8. The method of claim 3-5, wherein the method is characterized in that, In step S3, the feature vector X(t+T) of the transformer area operation state at future T time is input into the trained Gaussian mixture model, and the feature vector X(t+T) is represented as: The posterior probability of the feature vector X(t+T) belonging to each transformer area operation state is calculated and sorted by size, and the transformer area operation state at future T time is determined according to the maximum posterior probability.
9. The method of claim 1, wherein the method is characterized by, The construction of the strategy library is as follows: (1) When the duration of transformer overload or voltage over limit is less than 5% of the predicted period, no measures are taken; (2) When the duration of transformer overload or voltage over limit exceeds 50% of the predicted period, transformer distribution transformer expansion is taken to solve the problem of bidirectional load bearing; (2) When the duration of transformer overload or voltage over limit exceeds 5% of the predicted period and is less than 50% of the predicted period: For positive heavy overload, the following priority measures are taken: priority is given to load regulation, i.e. shifting the load in the peak period to the valley period; secondly, load shifting is carried out, and finally, transformer expansion is considered; For voltage over limit problem: SVG reactive power compensation combined with distributed photovoltaic four adjustable adjustment to solve the problem of voltage over limit; voltage regulator adjustment combined with load shifting to solve the problem of voltage over limit; For the impact of reverse power flow, the following measures are taken in the following priority: priority adjustment of distributed photovoltaic grid-connected control strategy, adjustment of photovoltaic output through distributed photovoltaic four; secondly, adjust the photovoltaic output through the distribution storage; finally, take the distribution of variable expansion.
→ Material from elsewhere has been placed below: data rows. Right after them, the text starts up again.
Lemma balloc_lowest_free_witness :
  exists (B : lstate) r B', balloc ROOTDEV (FState B demo_sb demo_table) = Done r (FState B' demo_sb demo_table) /\ r = 35.
Proof.
  destruct demo_tx as (B & Hok & Hc). pose proof (demo_alloc _ Hc) as Ha.
  destruct (balloc_lowest_free B demo_sb demo_table ∅ Hok Ha) as (r & B' & G' & E & _ & _ & H0 & _ & Hr).
  - rewrite size_empty. cbn. unfold NBUF. cbn. lia.
  - exists B, r, B'. split; [exact E|]. clear E.
    assert (Hf35 : in_use (content B) demo_sb 35 = false) by (by rewrite demo_in_use by (done || lia)).
    destruct (decide (r = 0)) as [E0|E0].
    + destruct H0 as [H0 _]. specialize (H0 E0 35). rewrite Hf35 in H0. cbn [sb_size demo_sb] in H0. discriminate H0. lia.
    + destruct (Hr E0) as ((R1 & R2 & R3) & _). cbn [sb_size demo_sb] in R1. change (data_start demo_sb) with 34 in R1.
      rewrite demo_in_use in R2 by (done || lia). apply Z.ltb_ge in R2.
      destruct (Z.lt_ge_cases 35 r); [|lia]. rewrite R3 in Hf35 by lia. discriminate Hf35.
Defined.

Lemma bfree_undoes_balloc_witness :
  exists (B : lstate) r B1 B2, balloc ROOTDEV (FState B demo_sb demo_table) = Done r (FState B1 demo_sb demo_table) /\
    bfree ROOTDEV r (FState B1 demo_sb demo_table) = Done tt (FState B2 demo_sb demo_table) /\
    bfree ROOTDEV r (FState B2 demo_sb demo_table) = Panic "freeing free block".
Proof.
  destruct demo_tx as (B & Hok & Hc). pose proof (demo_alloc _ Hc) as Ha.
  destruct (balloc_result_facts B demo_sb demo_table ∅ Hok Ha) as (r & B1 & G' & E & _ & _ & _ & H).
  - rewrite size_empty. cbn. unfold NBUF. cbn. lia.
  - assert (Hr : r <> 0).
    { intros ->. destruct H as [(_ & Hf & _)|((R1 & _) & _)]; [|change (data_start demo_sb) with 34 in R1; lia].
      specialize (Hf 35). rewrite demo_in_use in Hf by (done || lia). cbn [sb_size demo_sb] in Hf. discriminate Hf. lia. }
    destruct (bfree_undoes_balloc B demo_sb demo_table ∅ r B1 Hok Ha) as (B2 & E2 & _ & E3); [|exact E|exact Hr|].
    + rewrite size_empty. cbn. unfold NBUF. cbn. lia.
    + exists B, r, B1, B2. split; [exact E|]. split; [exact E2|exact E3].
Defined.

Definition demo_bytes : list Z := [1; 2; 3; 4].

Lemma demo_src : src_is (kernel_src demo_bytes) demo_bytes 4.
Proof. apply kernel_src_is. cbn. lia. Qed.

Lemma demo_span : span 3 (3 + 4) = 1.
Proof. reflexivity. Qed.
10. The method of claim 1, wherein the method is characterized by: After the strategy is executed, the operation data of the distribution network in the station area are collected again, the improvement effect of the bidirectional bearing capacity of the station area is evaluated, and the new operation data of the distribution network in the station area are added to the data set. The Gaussian mixture model is retrained regularly to realize the self-evolution of the model and adapt to the changes of the station area structure.